Rationale

This project was inspired by a deceptively simple question: what can maps tell us about music history? In scholarship and in the classroom, musicologists use maps to tell stories about the movement of music and musicians, as well as to contextualize music history within broader social, cultural, and political history. Here are two examples, courtesy of W. W. Norton’s popular textbook, A History of Western Music, 9th ed.:

 

You can almost hear them singing "L'homme, l'homme, l'homme armé..."FIG09.01_Hiswest9_CH09

 

The first map offers a chronological account of the spread of Burgundian influence over what would later become France and the Low Countries. Students need to know about the spread of Burgundian influence and the connections the Burgundian court fostered among composers to understand how musicians accessed and spread new styles and practices throughout the 14th and 15th centuries.

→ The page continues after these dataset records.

(** ** One log and one outbox *)

(** The message reached the session it was addressed to: that machine's
    acknowledgement was reported, or the frame was folded on this machine. *)
Definition arrived (eff : list CEffect) (id : string) (to : SessionMemberKey) : Prop :=
  CReported id to.(k_machine) Applied ∈ eff ∨
  ∃ f, CFolded f ∈ eff ∧ f.(f_to) = to ∧ f.(f_envelope).(e_messageId) = id.

Definition unsettled (e : LoggedEnvelope) : Prop := e.(l_deliveredAt) = None ∧ e.(l_refusedAt) = None.

(** A held message fits the log it stands beside. *)
Record holdable (drawn : string → Prop) (log : list LoggedEnvelope) (m : HeldMessage) : Prop := {
  hb_drawn : drawn m.(h_messageId);
  hb_to : m.(h_frame).(f_to) = m.(h_to);
  hb_id : m.(h_frame).(f_envelope).(e_messageId) = m.(h_messageId);
  hb_attempts : 0 <= m.(h_attempts);
  hb_peer : ∀ e, e ∈ log → is_outbound m.(h_messageId) e → e.(l_peer) = m.(h_to);
}.

(** [ex] is the message being sent right now, whose entry waits for its place in
    the outbox. *)
Record account (drawn : string → Prop) (eff : list CEffect) (ex : option string)
    (log : list LoggedEnvelope) (held : list HeldMessage) : Prop := {
  ac_unique : NoDup (outbound_ids log);
  ac_drawn : ∀ id, id ∈ outbound_ids log → drawn id;
  ac_held : ∀ m, m ∈ held → holdable drawn log m;
  ac_open : ∀ e, e ∈ log → is_out e → unsettled e → ex ≠ Some (oid e) → ∃ m, m ∈ held ∧ m.(h_messageId) = oid e;
  ac_arrived : ∀ e, e ∈ log → is_out e → e.(l_deliveredAt) ≠ None → arrived eff (oid e) e.(l_peer);
  ac_log_size : (length log ≤ MAX_LOG_ENTRIES)%nat;
  ac_held_size : (length held ≤ MAX_HELD_MESSAGES)%nat;
}.

(** What an outbox pass keeps of a held message. *)
Definition alike (m m' : HeldMessage) : Prop :=
  m'.(h_messageId) = m.(h_messageId) ∧ m'.(h_to) = m.(h_to) ∧ m'.(h_frame) = m.(h_frame) ∧ m'.(h_heldAt) = m.(h_heldAt) ∧
  (0 <= m.(h_attempts) → 0 <= m'.(h_attempts)).

Lemma account_empty drawn eff ex : account drawn eff ex [] [].
Proof. split; try (intros ? H; by apply not_elem_of_nil in H); simpl; [by apply NoDup_nil|lia|lia]. Qed.

Lemma arrived_mono eff eff' id to : (∀ x, x ∈ eff → x ∈ eff') → arrived eff id to → arrived eff' id to.
Proof. unfold arrived. naive_solver. Qed.

Lemma account_mono (drawn drawn' : string → Prop) eff eff' ex ex' log held :
  (∀ id, drawn id → drawn' id) → (∀ x, x ∈ eff → x ∈ eff') → (ex = None ∨ ex = ex') →
  account drawn eff ex log held → account drawn' eff' ex' log held.
Proof.
  intros Hd He Hex [? Hdr Hh Ho Ha ? ?]. split; auto.
  - intros m Hm. destruct (Hh m Hm). split; auto.
  - intros e Hin Hout Hun Hne. apply Ho; auto. destruct Hex as [->| ->]; done.
  - intros. eapply arrived_mono; eauto.
Qed.

Lemma holdable_alike drawn log m m' : alike m m' → holdable drawn log m → holdable drawn log m'.
Proof. intros (Hid&Hto&Hf&_&Hat) [?????]. split; rewrite ?Hid, ?Hto, ?Hf; auto. Qed.

Lemma holdable_map drawn (f : LoggedEnvelope → LoggedEnvelope) log m :
  (∀ e, same_entry e (f e)) → holdable drawn log m → holdable drawn (f <$> log) m.
Proof.
  intros Hf [Hd Ht Hi Hn Hp]. split; auto. intros e' He' [Hd' Ho]. apply list_elem_of_fmap in He' as (e&->&He).
  destruct (Hf e) as (_&Hdir&->&Henv). apply Hp; [done|]. split; congruence.
Qed.

(** The stamps a change owes for what it takes off the outbox. *)
Lemma unsettled_stamps now ops e : unsettled (foldl (entry_stamp now) e ops) →
  unsettled e ∧ (is_out e → ∀ op, op ∈ ops → stamp_id op ≠ oid e).
Proof.
  revert e. induction ops as [|op ops IH]; intros e Hun; simpl in *.
  { split; [done|]. intros _ op Hop. by apply not_elem_of_nil in Hop. }
  apply IH in Hun as [Hun Hops]. destruct (entry_stamp_same now e op) as (_&Hdir&_&Henv).
  assert (unsettled e ∧ (is_out e → stamp_id op ≠ oid e)) as [He Hop].
  { unfold unsettled in *. destruct op as [id|id code]; simpl in *; unfold stamp_one, given in *; split_cases; simpl in *;
      try (by destruct Hun); (split; [done|]); intros Ho ->; (try by apply H; split); try (by destruct H0);
      destruct Hun as [Hu1 Hu2]; rewrite ?Hu1, ?Hu2 in *; by repeat case_bool_decide. }
  split; [done|]. intros Hout op' [->|Hin]%elem_of_cons; [by apply Hop|].
  unfold oid in *. rewrite <- Henv. apply Hops; [|done]. unfold is_out in *. congruence.
Qed.
(* ===== verification/CoordinatorOutbox.v ===== *)
(** * CoordinatorOutbox: the coordinator keeps its books

    Every call of the coordinator preserves the accounts of CoordinatorLedger.v,
    in memory and on disk, and all but a send are [quiet]: they log nothing
    outgoing and hold nothing new.  From this: what becomes of every message. *)

From S2P Require Import Prelude JsMap Wire PairBudget BusTransport BusStores Coordinator CoordinatorLedger.
From coqutil Require Import Datatypes.RecordSetters.
Import DoubleBraceUpdate.

Local Open Scope Z_scope.
Local Open Scope js_scope.

Section books.
Context (newIds : nat → string).
Implicit Types (c : Ctx) (w : Coord) (s : SessionState) (sid : string).

Definition drawn_by (n : nat) (id : string) : Prop := ∃ k, (k < n)%nat ∧ id = newIds k.

Definition rows_of w (p sid : string) : Stores := w.(c_disk) !! (p, sid) ?| no_rows.
Definition pinned w (p sid : string) : Prop := ∃ s, get sid w.(c_sessions) = Some s ∧ s.(s_projectId) = Some p.

Definition account_of w (ex : option string) := account (drawn_by w.(c_drawn)) w.(c_effects) ex.

(** Every session in memory keeps its account and its rows; so do the rows of
    those that are not. *)
Record books (ex : string → option string) w : Prop := {
  bk_memory : ∀ sid s, get sid w.(c_sessions) = Some s → account_of w (ex sid) s.(s_log) s.(s_held);
  bk_tied : ∀ sid s p, get sid w.(c_sessions) = Some s → s.(s_projectId) = Some p →
    (rows_of w p sid).(dk_log) = s.(s_log) ∧ (rows_of w p sid).(dk_held) = s.(s_held);
  bk_disk : ∀ p sid, ¬ pinned w p sid → account_of w None (rows_of w p sid).(dk_log) (rows_of w p sid).(dk_held);
}.
(* ===== verification/CoordinatorPass.v ===== *)
(** * CoordinatorPass: the outbox is offered again

    A pass of [flushHeld] over one session's outbox, and [pump] over all: what
    it settles is stamped in the log, and what it leaves is young enough and
    either due later or kept back by an offer declined in that same pass. *)

From S2P Require Import Prelude JsMap Wire PairBudget BusTransport BusStores Coordinator CoordinatorLedger CoordinatorOutbox.
From coqutil Require Import Datatypes.RecordSetters.
Import DoubleBraceUpdate.

Local Open Scope Z_scope.
Local Open Scope js_scope.

Section pass.
Context (newIds : nat → string).
#[local] Abbreviation books := (CoordinatorOutbox.books newIds).
#[local] Abbreviation kept := (CoordinatorOutbox.kept newIds).
Implicit Types (c : Ctx) (w : Coord) (s : SessionState) (sid : string) (p : Pass).

(** What a pass has done so far, [s0] and [w0] being where it began and [done]
    the messages it has been through. *)
Record pass_ok (now : Z) (ex : string → option string) (s0 : SessionState) (dead done : list HeldMessage) (w0 : Coord) p w : Prop := {
  po_kept : kept now ex w0 w;
  po_delivered : ∀ id, SDelivered id ∈ p.(ps_logOps) →
    ∃ m, m ∈ s0.(s_held) ∧ m.(h_messageId) = id ∧ CFolded m.(h_frame) ∈ w.(c_effects);
  po_gone : ∀ id, id ∈ p.(ps_gone) → ∃ op, op ∈ p.(ps_logOps) ∧ stamp_id op = id;
  po_dead : ∀ m, m ∈ dead → m.(h_messageId) ∈ p.(ps_gone);
  po_updates : ∀ id u, p.(ps_updates) !! id = Some u →
    0 <= u.(u_attempts) ∧ now < u.(u_nextAttemptAt) <= now + BUS_RELAYED_RESEND_MS;
  po_blocked : ∀ machine, machine ∈ p.(ps_blocked) →
    ∃ x r, since w0 w (COffered x (NotSent r)) ∧ x.(x_to).(k_machine) = machine;
  po_done : ∀ m, m ∈ done → m.(h_messageId) ∈ p.(ps_gone) ∨ is_Some (p.(ps_updates) !! m.(h_messageId)) ∨
    now < m.(h_nextAttemptAt) ∨ m.(h_to).(k_machine) ∈ p.(ps_blocked);
}.
Lemma inv_getKeys c t calls caller forKid :
  0 <= kidMissRefreshCooldownMs → Inv c t calls → Inv (getKeys caller forKid t c) t (S calls).
Proof.
  intros Hpos Hc. unfold getKeys. destruct (fresh t c) eqn:Hf; simpl.
  - apply fresh_cached in Hf as [Hs _]. destruct (misses forKid c).
    + destruct (Z.ltb_spec (t - c.(lastKidMissRefreshAt)) kidMissRefreshCooldownMs) as [|Hge].
      { apply inv_answer; [done|]. by apply (cached_answer_ok c t calls). }
      apply inv_refresh; [apply inv_set_kid_miss; [done|lia]|done| |done]. intros _. split; [done|].
      eapply Forall_impl; [apply (inv_last _ _ _ Hc)|]. simpl. lia.
    + apply inv_answer; [done|]. by apply (cached_answer_ok c t calls).
  - apply inv_refresh; [done|done|done|]. intros _ at_ keys Hk _. simpl.
    pose proof (inv_cached _ _ _ Hc) as Hin. destruct (inv_times _ _ _ Hc at_ keys Hk) as [Hle _].
    unfold fresh in Hf. destruct (cachedKeys c); [apply Z.ltb_ge in Hf; lia|]. rewrite Hin in Hk. by apply not_elem_of_nil in Hk.
Qed.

The second map shows European political boundaries around 1500, helping students see why Spanish genres like the villancico could influence Italian court musicians and paving the way for an understanding of the French court of Louis XIV as one of increasingly centralized, authoritarian power.

Both maps provide important context for understanding how musical styles and practices developed over time and space. Neither, however, directly relates place to sound, or offers any opportunity for students to see the relationship between chronology and music that constitutes a primary object of musicological study, particularly at the undergraduate level.

To butcher Bernard Le Bovier de Fontenelle (see https://www.jstor.org/stable/40374475?seq=1#page_scan_tab_contents): Maps, what should we want of you? And we would answer: Quite a lot more than we’re getting, please. Ideally, music historical maps would satisfy the following conditions:

1) Maps should be interactive. Burgundian influence spread through alliances, marriages, and conquest – none of which quite comes across in the static presentation above. Elementary school students layer transparent maps on top of one another to learn the interplay of topography, political boundaries, and human activity. Why can’t scholarly and pedagogical maps allow similarly active learning opportunities?

2) Maps should be organized chronologically as well as spatially. Things change over time, but showing that on a map usually requires complicated color schemes (see above) or a series of individual maps, side by side (for more, read our methodology). Usually, mapmakers choose not to represent time at all, even in music history textbooks – making students’ (and professors’) jobs much more difficult.

While it’s possible to meet these conditions with separate paper-and-ink maps, we believe that digital maps allow more flexibility while providing more power. And with the recent proliferation of Digital Humanities research, we can rely on a substantial body of scholarship to guide our quest for a better way to map music history.